Driving through Caromb, Beaumes de Venise and Vacqueyras this week to teach the great bio-dynamic wine-maker in Gigondas, I realized I was enjoying the enforced slow pace for once. This was because most of the big white caravans from Holland and Belgium have now been replaced on the roads with little red trucks carrying mountains of priceless red and golden globelets. I idled away watching the sun shine on the grapes that, having been picked by patient hands under the September sun, would be transformed into some of the best wine in the world. And as I idled I got to thinking yet again about L's comment....

With the lack of response in France to the way I approach music (confirmed recently in the British press) and with my passion for making and teaching it, and the enthusiastic response I always seem to get from doing that, I have been thinking internet coaching then book, video magazine then video coaching then internet book, book with video coaching then internet kindle book....I have been thinking a lot. A visit last weekend from the wonderful Mig helped clarify things. Teaching Mig helped me see that teaching without actual touch is hard, and I could not do the internet coaching without at least having a model, and that perhaps I should write the book first.....?

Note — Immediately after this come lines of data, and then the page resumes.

(** ** Program headers *)

(** The ranges from [a], of [n] bytes, and from [b], of [m], have no byte in common. *)
Definition apart (a n b m : nat) : Prop := n = 0%nat \/ m = 0%nat \/ (a + n <= b)%nat \/ (b + m <= a)%nat.

Definition mend_tls (st : list Z) : list Z :=
  if (int_member 0 4 st =? PT_TLS) && (int_member (p_align L) (word L) st <? Z.of_nat (word L) * 8)
  then list_inserts (p_align L) (le_bytes (word L) (Z.of_nat (word L) * 8)) st else st.

Notation szp := (sizeof_Phdr L).
Notation szs := (sizeof_Shdr L).

Lemma slot_int s base i o n buf : (o + n <= s)%nat -> int_member (base + i * s + o) n buf = int_member o n (slot s base i buf).
Proof. intros H. unfold int_member, slot. by rewrite (member_member (base + i * s) s). Qed.

Lemma tls_step table n i buf : (i < n)%nat -> (table + n * szp <= length buf)%nat ->
  let entry := Z.of_nat table + Z.of_nat i * Z.of_nat szp in
  exists buf',
    (p_type ← read entry 4 buf;
     if p_type =? PT_TLS then
       align ← read (entry + Z.of_nat (p_align L)) (word L) buf;
       let tls_min_alignment := Z.of_nat (word L) * 8 in
       if (align <? tls_min_alignment) && negb (dry_run cfg)
       then write (entry + Z.of_nat (p_align L)) (word L) tls_min_alignment buf
       else Ret buf
     else Ret buf) = Ret buf' /\
    frame table (table + n * szp) buf buf' /\
    slots szp table n buf' = <[i := mend_tls (slot szp table i buf)]> (slots szp table n buf).
Proof.
  intros Hi Hl entry. pose proof (slot_inside szp table n i Hi) as Si. destruct (ok_align HL) as [Ha1 Ha2].
  rewrite (read_at (table + i * szp + 0) entry) by (unfold entry; lia). unfold entry. cbn [mbind outcome_bind].
  rewrite slot_int by lia. unfold mend_tls.
  assert (Hid : slots szp table n buf = <[i := slot szp table i buf]> (slots szp table n buf))
    by (by rewrite list_insert_id by (by apply lookup_slots)).
  destruct (int_member 0 4 (slot szp table i buf) =? PT_TLS); cbn [andb].
  2:{ exists buf. split_and!; [done|apply frame_refl|exact Hid]. }
  rewrite (read_at (table + i * szp + p_align L)) by lia. cbn [mbind outcome_bind]. rewrite slot_int by lia. rewrite Hdry, andb_true_r.
  destruct (_ <? _); [|exists buf; split_and!; [done|apply frame_refl|exact Hid]].
  rewrite (write_at (table + i * szp + p_align L)) by lia. eexists. split; [reflexivity|]. split.
  - eapply frame_weaken; [| |apply list_inserts_frame]; rewrite ?le_bytes_length; lia.
  - by rewrite slots_write by (rewrite ?le_bytes_length; lia).
Qed.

Most days this week, I made cups of tea, packed paintings, went to the post office, veg shop and boulangerie. I called friends, went for a run and had a long shower then had another cup of tea. Finally today, having achieved most of these tasks and still with time on my hands, I sat down, opened Scrivener and created a new project.

Working title: The Bio-dynamic Cello.

Another mountain to climb? Bey hey, it's a new day!